Afghanistan is now the world's major supplier of opium and heroin. The 12,000 American and 6,000 NATO troops in the country are mostly concerned with security and chasing down Taliban and al Qaeda fighters. The drug gangs are left alone. But as the drug money flowing into Afghanistan increases, the drug gangs become more powerful. The drug lords pay local government officials and tribal chiefs to leave drug operations alone. The Taliban areas of southern Afghanistan have seen the Taliban leaders getting into the drug business in order to finance efforts to put the Taliban back in power. The Taliban leadership and core members are from some of the religiously conservative Pushtun tribes of southern Afghanistan. What made the Taliban so unpopular throughout Afghanistan was the fact that these few tribes were trying to impose their traditions on all the tribes of the country.
In southern Afghanistan, a suicide bomber killed a senior Afghan intelligence officer in Khost province. The Taliban took credit for the attack and accused the dead man of being a communist and working with the foreigners (Americans.) This rhetoric strives to link Americans in Afghanistan with the Russian invasion of the 1980s. Because of the 1980s experience, it's still common for country tribesmen to call educated city dwellers "communists." During the 1970s, the Afghan communist party was very popular among educated, urban Afghans. The poor, uneducated tribesmen in the countryside have, for centuries, been wary of the city slickers. Any central government in Afghanistan has to reconcile the urban and rural Afghans and their quite different views on religion and lifestyle.

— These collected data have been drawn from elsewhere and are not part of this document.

(** C3, as stated, fails: the folded "Bot 1" at the front of the queue of
    [folded_and_active] is dequeued and not re-enqueued, so a pass of two
    turns turns the queue [0; 1] into [1]. *)
Lemma C3_skipped_player_leaves_queue :
  betting_turn [] 0 folded_and_active =
    Ok (mkTable (players folded_and_active) (round folded_and_active)
                [1%nat] quiet_env) /\
  (exists t', bettingRound 2 [] 0 folded_and_active = Ok t' /\
              turnOrder t' = [1%nat]) /\
  ~ skipped_player_requeued /\
  ~ pass_keeps_queue.
Proof.
  split_and!.
  - reflexivity.
  - eexists. split; [vm_compute; reflexivity|reflexivity].
  - intros Hclaim.
    specialize (Hclaim [] 0%nat folded_and_active 0%nat [1%nat]
                  (set_folded true (new_Player "Bot 1"))
                  eq_refl eq_refl (or_introl eq_refl)).
    discriminate Hclaim.
  - intros Hclaim.
    specialize (Hclaim 2%nat [] 0%nat folded_and_active _ eq_refl).
    apply Permutation_length in Hclaim. vm_compute in Hclaim. discriminate.
Qed.
(** * The Coq state machine of coqide.vim (autoload/python/coqide/stm.py)

    A shallow embedding of the [_Document], [_FeedbackHandler],
    [_SequentialTaskThread] and [STM] classes, and the properties of the
    document model and of the forward / backward protocol handlers.

    Conventions.
    - Python integers are [Z]; list positions produced by [len] and
      [list.index] are [nat].
    - A method that may raise is a computation in the monad [M]: it returns
      an [outcome] together with the state as it is at the moment of return
      or of the raise, so a partially executed loop leaves its partial
      mutations visible.
    - [call_async] and [handle_action] are the two sinks of the STM: the
      requests and the actions are appended to logs kept in the state, and
      a request is logged with the callback that [call_async] received. *)

From stdpp Require Import gmap strings list fin_maps.

Local Open Scope Z_scope.

(** ** Exceptions and the state-and-exception monad *)

Inductive exn : Type :=
  | KeyError
  | ValueError
  | IndexError
  | RuntimeError (msg : string).

Inductive outcome (A : Type) : Type :=
  | Ok (a : A)
  | Raise (e : exn).
Arguments Ok {A} a.
Arguments Raise {A} e.

Definition M (S A : Type) : Type := S → outcome A * S.

Definition ret {S A} (a : A) : M S A := λ s, (Ok a, s).

Definition bind {S A B} (m : M S A) (k : A → M S B) : M S B :=
  λ s, match m s with
       | (Ok a, s') => k a s'
       | (Raise e, s') => (Raise e, s')
       end.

Some 12,000 American troops in Afghanistan are costing about a billion dollars a month to maintain (about $70,000 per soldier). The 130,000 US troops in Iraq only cost $3.7 billion to maintain ($29,000 per soldier.) Use of aircraft, especially helicopters, is more extensive in Afghanistan and many needed items are flown in. Even trucking in stuff from Pakistan is more expensive than trucking goods from Kuwait into Iraq.